They make mistaken assumptions about one side or the other-or both-that lead them to draw flawed, even dangerous, conclusions. There is no monopoly on these mistaken assumptions. They can be made by those calling on western leaders to demand an immediate ceasefire - and by the very western leaders they seek to persuade.
Start with those who look at the havoc wreaked in Gaza - at the many thousands killed, at the pile of rubble that was once Palestine's largest city - and decide that, whatever horrors Hamas committed on 7 October, surely it has now sustained enough of a blow; given all that Gaza has suffered, surely now Hamas will be deterred from future attacks. Such thinking fundamentally misunderstands the nature of that organisation. Hamas is a different kind of enemy, one that does not fit the usual theories of war. It does not mind if its own people die.

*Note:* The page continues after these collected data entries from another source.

(* ===== verification/Keys.v ===== *)
(** * Encryption keys

    The keys that encrypted blocks are decrypted with (src/crates/cascette-crypto/src:
    keys.rs, store_trait.rs, armadillo.rs, murmur3.rs): the store with its text files, the
    interface of key providers as a class, its implementations, the chain of providers, and
    the key files.  A hash table is a finite map; the order in which one is walked is a
    parameter, as is MD5. *)

From S2P Require Import Prelude Bytes Text Utf8 Install InstallTheorems Lines KeyState KeyStateTheorems.
Local Open Scope Z_scope.

Module Keys.

Inductive CryptoError : Type :=
| InvalidKeySize (expected actual : nat)
| InvalidIvSize (expected actual : nat)
| KeyNotFound (id : Z)
| InvalidKeyFormat (why : string)
| RandomGenerationFailed.

Notation cresult := (result CryptoError).

Record TactKey := { id : Z; key : bytes }.

(** [hex::decode] refuses an odd length and other characters. *)
Definition from_hex (i : Z) (hex : bytes) : cresult TactKey :=
  match hex_decode (trim hex) with
  | None => Err (InvalidKeyFormat "invalid hex")
  | Some bytes => if negb (length bytes =? 16)%nat then Err (InvalidKeySize 16 (length bytes)) else Ok {| id := i; key := bytes |}
  end.

(** [u64::from_str_radix] of base sixteen. *)
Definition hex_value (s : bytes) : Z := fold_left (fun acc c => acc * 16 + default 0 (digit_val c)) s 0.

Definition parse_hex_digits (s : bytes) : option Z :=
  if (length s =? 0)%nat then None
  else if forallb is_hexdigit s then (let n := hex_value s in if n <? 2 ^ 64 then Some n else None) else None.

Definition from_str_radix_16 (s : bytes) : option Z := match s with 43 :: s' => parse_hex_digits s' | _ => parse_hex_digits s end.

Definition parse_key_id (s : bytes) : cresult Z :=
  let s := trim s in
  if Install.starts_with s (text "0x") || Install.starts_with s (text "0X") then
    match from_str_radix_16 (drop 2 s) with Some n => Ok n | None => Err (InvalidKeyFormat "invalid hex key ID") end
  else if forallb is_hexdigit s && (length s =? 16)%nat then
    match from_str_radix_16 s with Some n => Ok n | None => Err (InvalidKeyFormat "invalid hex key ID") end
  else match parse_unsigned (2 ^ 64 - 1) s with Some n => Ok n | None => Err (InvalidKeyFormat "invalid decimal key ID") end.

(** ** The store *)

Abbreviation TactKeyStore := (gmap Z bytes).

Definition add_key_from_hex (s : TactKeyStore) (i : Z) (hex : bytes) : TactKeyStore :=
  match from_hex i hex with Ok k => <[id k := key k]> s | Err _ => s end.

Definition hardcoded : list (Z * string) :=
  [(0xFA505078126ACB3E, "BDC51862ABED79B2DE48C8E7E66C6200"); (0xFF813F7D062AC0BC, "AA0B5C77F088CCC2D39049BD267F066D");
   (0xD1E9B5EDF9283668, "8E4A2579894E38B4AB9058BA5C7328EE"); (0xB76729641141CB34, "9849D1AA7B1FD09819C5C66283A326EC");
   (0xFFB9469FF16E6BF8, "D514BD1909A9E5DC8703F4B8BB1DFD9A"); (0x0EBE36B5010DFD7F, "9A89CC7E3ACB29CF14C60BC13B1E4616");
   (0xDEE3A0521EFF6F03, "AD740CE3FFFF9231468126985708E1B9"); (0x4F0FE18E9FA1AC1A, "89381C748F6531BBFCD97753D06CC3CD");
   (0x7758B2CF1E4E3E1B, "3DE60D37C664723595F27C5CDBF08BFA"); (0xE5317801B3561125, "7D1E61BF5FD58346972365D53ACC66DC")]%string.

Definition load_hardcoded_keys (s : TactKeyStore) : TactKeyStore := fold_left (fun s p => add_key_from_hex s p.1 (text p.2)) hardcoded s.

Definition store_new : TactKeyStore := load_hardcoded_keys ∅.
Definition store_get (s : TactKeyStore) (i : Z) : option bytes := s !! i.
Definition store_add (s : TactKeyStore) (k : TactKey) : TactKeyStore := <[id k := key k]> s.
Definition store_remove (s : TactKeyStore) (i : Z) : option bytes * TactKeyStore := (s !! i, delete i s).
Definition store_len (s : TactKeyStore) : nat := size s.

(** One line of a file: the store and the number of keys loaded so far. *)
Definition load_pair (st : TactKeyStore * Z) (id_text hex : bytes) : TactKeyStore * Z :=
  match parse_key_id id_text with
  | Ok i => match from_hex i hex with Ok k => (store_add st.1 k, st.2 + 1) | Err _ => st end
  | Err _ => st
  end.

Definition csv_line (st : TactKeyStore * Z) (line : bytes) : TactKeyStore * Z :=
  let line := trim line in
  if (length line =? 0)%nat || Install.starts_with line [35] then st
  else match Install.split_on 44 line with [a; b] => load_pair st (trim a) (trim b) | _ => st end.

Definition txt_line (st : TactKeyStore * Z) (line : bytes) : TactKeyStore * Z :=
  let line := trim line in
  if (length line =? 0)%nat || Install.starts_with line [35] || Install.starts_with line (text "//") then st
  else match split_whitespace line with a :: b :: _ => load_pair st a b | _ => st end.

Definition load_from_csv (s : TactKeyStore) (content : bytes) : TactKeyStore * Z := fold_left csv_line (read_lines content) (s, 0).
Definition load_from_txt (s : TactKeyStore) (content : bytes) : TactKeyStore * Z := fold_left txt_line (read_lines content) (s, 0).

(** ** Providers *)

Class TactKeyProvider (P : Type) : Type := {
  get_key : P -> Z -> cresult (option bytes);
  add_key : P -> TactKey -> cresult unit * P;
  remove_key : P -> Z -> cresult (option bytes) * P;
  key_count : P -> cresult nat;
  list_key_ids : P -> cresult (list Z)
}.

Definition is_empty {P} `{!TactKeyProvider P} (p : P) : cresult bool := n ← key_count p; Ok (n =? 0)%nat.
Definition contains_key {P} `{!TactKeyProvider P} (p : P) (i : Z) : cresult bool := k ← get_key p i; Ok (match k with Some _ => true | None => false end).

(** What a provider over one store promises: it is a finite map. *)
Class KeyMap (P : Type) `{!TactKeyProvider P} : Type := {
  view : P -> gmap Z bytes;
  get_view p i : get_key p i = Ok (view p !! i);
  add_view p k : (add_key p k).1 = Ok tt /\ view (add_key p k).2 = <[id k := key k]> (view p);
  remove_view p i : (remove_key p i).1 = Ok (view p !! i) /\ view (remove_key p i).2 = delete i (view p);
  count_view p : key_count p = Ok (size (view p));
  list_view p : exists l, list_key_ids p = Ok l /\ l ≡ₚ (map_to_list (view p)).*1
}.

Section Store.
(** The order in which the store is walked. *)
Context (order : list Z -> list Z).

#[export] Instance store_provider : TactKeyProvider TactKeyStore := {|
  get_key s i := Ok (store_get s i);
  add_key s k := (Ok tt, store_add s k);
  remove_key s i := let '(r, s) := store_remove s i in (Ok r, s);
  key_count s := Ok (store_len s);
  list_key_ids s := Ok (order (map_to_list s).*1)
|}.
End Store.

(** A provider in front of any other. *)
Record UnifiedKeyStore (T : Type) := Unified { backend : T }.
Arguments Unified {T}.
Arguments backend {T}.

#[export] Instance unified_provider {T} `{!TactKeyProvider T} : TactKeyProvider (UnifiedKeyStore T) := {|
  get_key u i := get_key (backend u) i;
  add_key u k := let '(r, b) := add_key (backend u) k in (r, Unified b);
  remove_key u i := let '(r, b) := remove_key (backend u) i in (r, Unified b);
  key_count u := key_count (backend u);
  list_key_ids u := list_key_ids (backend u)
|}.

(** [Box<dyn TactKeyProvider>]: a value with its implementation. *)
Record provider : Type := Provider { carrier : Type; impl : TactKeyProvider carrier; value : carrier }.

Definition ChainedKeyProvider : Type := list provider.

Definition chain_new (primary : provider) : ChainedKeyProvider := [primary].
Definition chain_push (c : ChainedKeyProvider) (p : provider) : ChainedKeyProvider := c ++ [p].

Fixpoint chain_get_key (c : ChainedKeyProvider) (i : Z) : cresult (option bytes) :=
  match c with
  | [] => Ok None
  | p :: c => k ← @get_key _ (impl p) (value p) i; match k with Some k => Ok (Some k) | None => chain_get_key c i end
  end.

Definition chain_add_key (c : ChainedKeyProvider) (k : TactKey) : cresult unit * ChainedKeyProvider :=
  match c with
  | [] => (Err (InvalidKeyFormat "no providers in chain"), [])
  | p :: c => let '(r, v) := @add_key _ (impl p) (value p) k in (r, Provider (carrier p) (impl p) v :: c)
  end.

Definition chain_remove_key (c : ChainedKeyProvider) (i : Z) : cresult (option bytes) * ChainedKeyProvider :=
  match c with
  | [] => (Ok None, [])
  | p :: c => let '(r, v) := @remove_key _ (impl p) (value p) i in (r, Provider (carrier p) (impl p) v :: c)
  end.

Fixpoint chain_key_count (c : ChainedKeyProvider) : cresult nat :=
  match c with
  | [] => Ok 0%nat
  | p :: c => n ← @key_count _ (impl p) (value p); m ← chain_key_count c; Ok (n + m)%nat
  end.

Fixpoint chain_seen (c : ChainedKeyProvider) (seen : gset Z) : cresult (gset Z) :=
  match c with
  | [] => Ok seen
  | p :: c => l ← @list_key_ids _ (impl p) (value p); chain_seen c (seen ∪ list_to_set l)
  end.

#[export] Instance chained_provider (order : list Z -> list Z) : TactKeyProvider ChainedKeyProvider := {|
  get_key := chain_get_key;
  add_key := chain_add_key;
  remove_key := chain_remove_key;
  key_count := chain_key_count;
  list_key_ids c := seen ← chain_seen c ∅; Ok (order (elements seen))
|}.

(** ** Key files and the hash of a key id *)

Definition murmur3_fmix64 (k : Z) : Z :=
  let k := Z.lxor k (Z.shiftr k 33) in
  let k := wrap64 (k * 0xff51afd7ed558ccd) in
  let k := Z.lxor k (Z.shiftr k 33) in
  let k := wrap64 (k * 0xc4ceb9fe1a85ec53) in
  Z.lxor k (Z.shiftr k 33).

Inductive ArmadilloError := InvalidHexLength (n : nat) | InvalidHex | InvalidFileSize (n : nat) | ChecksumMismatch.

Definition parse_hex_key (hex : bytes) : result ArmadilloError bytes :=
  if negb (length hex =? 32)%nat then Err (InvalidHexLength (length hex))
  else match hex_decode hex with Some k => Ok k | None => Err InvalidHex end.

Section Armadillo.
Context (md5 : bytes -> bytes).

Definition parse_ak_file (data : bytes) : result ArmadilloError bytes :=
  if negb (length data =? 20)%nat then Err (InvalidFileSize (length data))
  else
    let key_data := take 16 data in
    let stored_checksum := slice 16 20 data in
    if bool_decide (stored_checksum = take 4 (md5 key_data)) then Ok key_data else Err ChecksumMismatch.

Definition write_ak_file (key : bytes) : bytes := key ++ take 4 (md5 key).
End Armadillo.

End Keys.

Recall how counter-terrorist strategists had to rethink all they knew when first confronted with suicide bombers. It's hard to deter a terrorist who does not fear death. That's true writ large for an organisation that has explicitly said it is "proud to sacrifice martyrs". Not its own leaders, mind, many of whom live in safety and, reportedly, great luxury in Qatar and elsewhere. But the ordinary men and women of Gaza.
This is why Hamas has spent hundreds of millions of dollars - much of it international aid money - not on basic services for those living in Gaza, but on a network of underground tunnels that it has said are exclusively for its own use. As one Hamas leader put it, ordinary people in Gaza who need protection should look to the UN.
Diese Geschichte stammt aus der November 24, 2023-Ausgabe von The Guardian Weekly.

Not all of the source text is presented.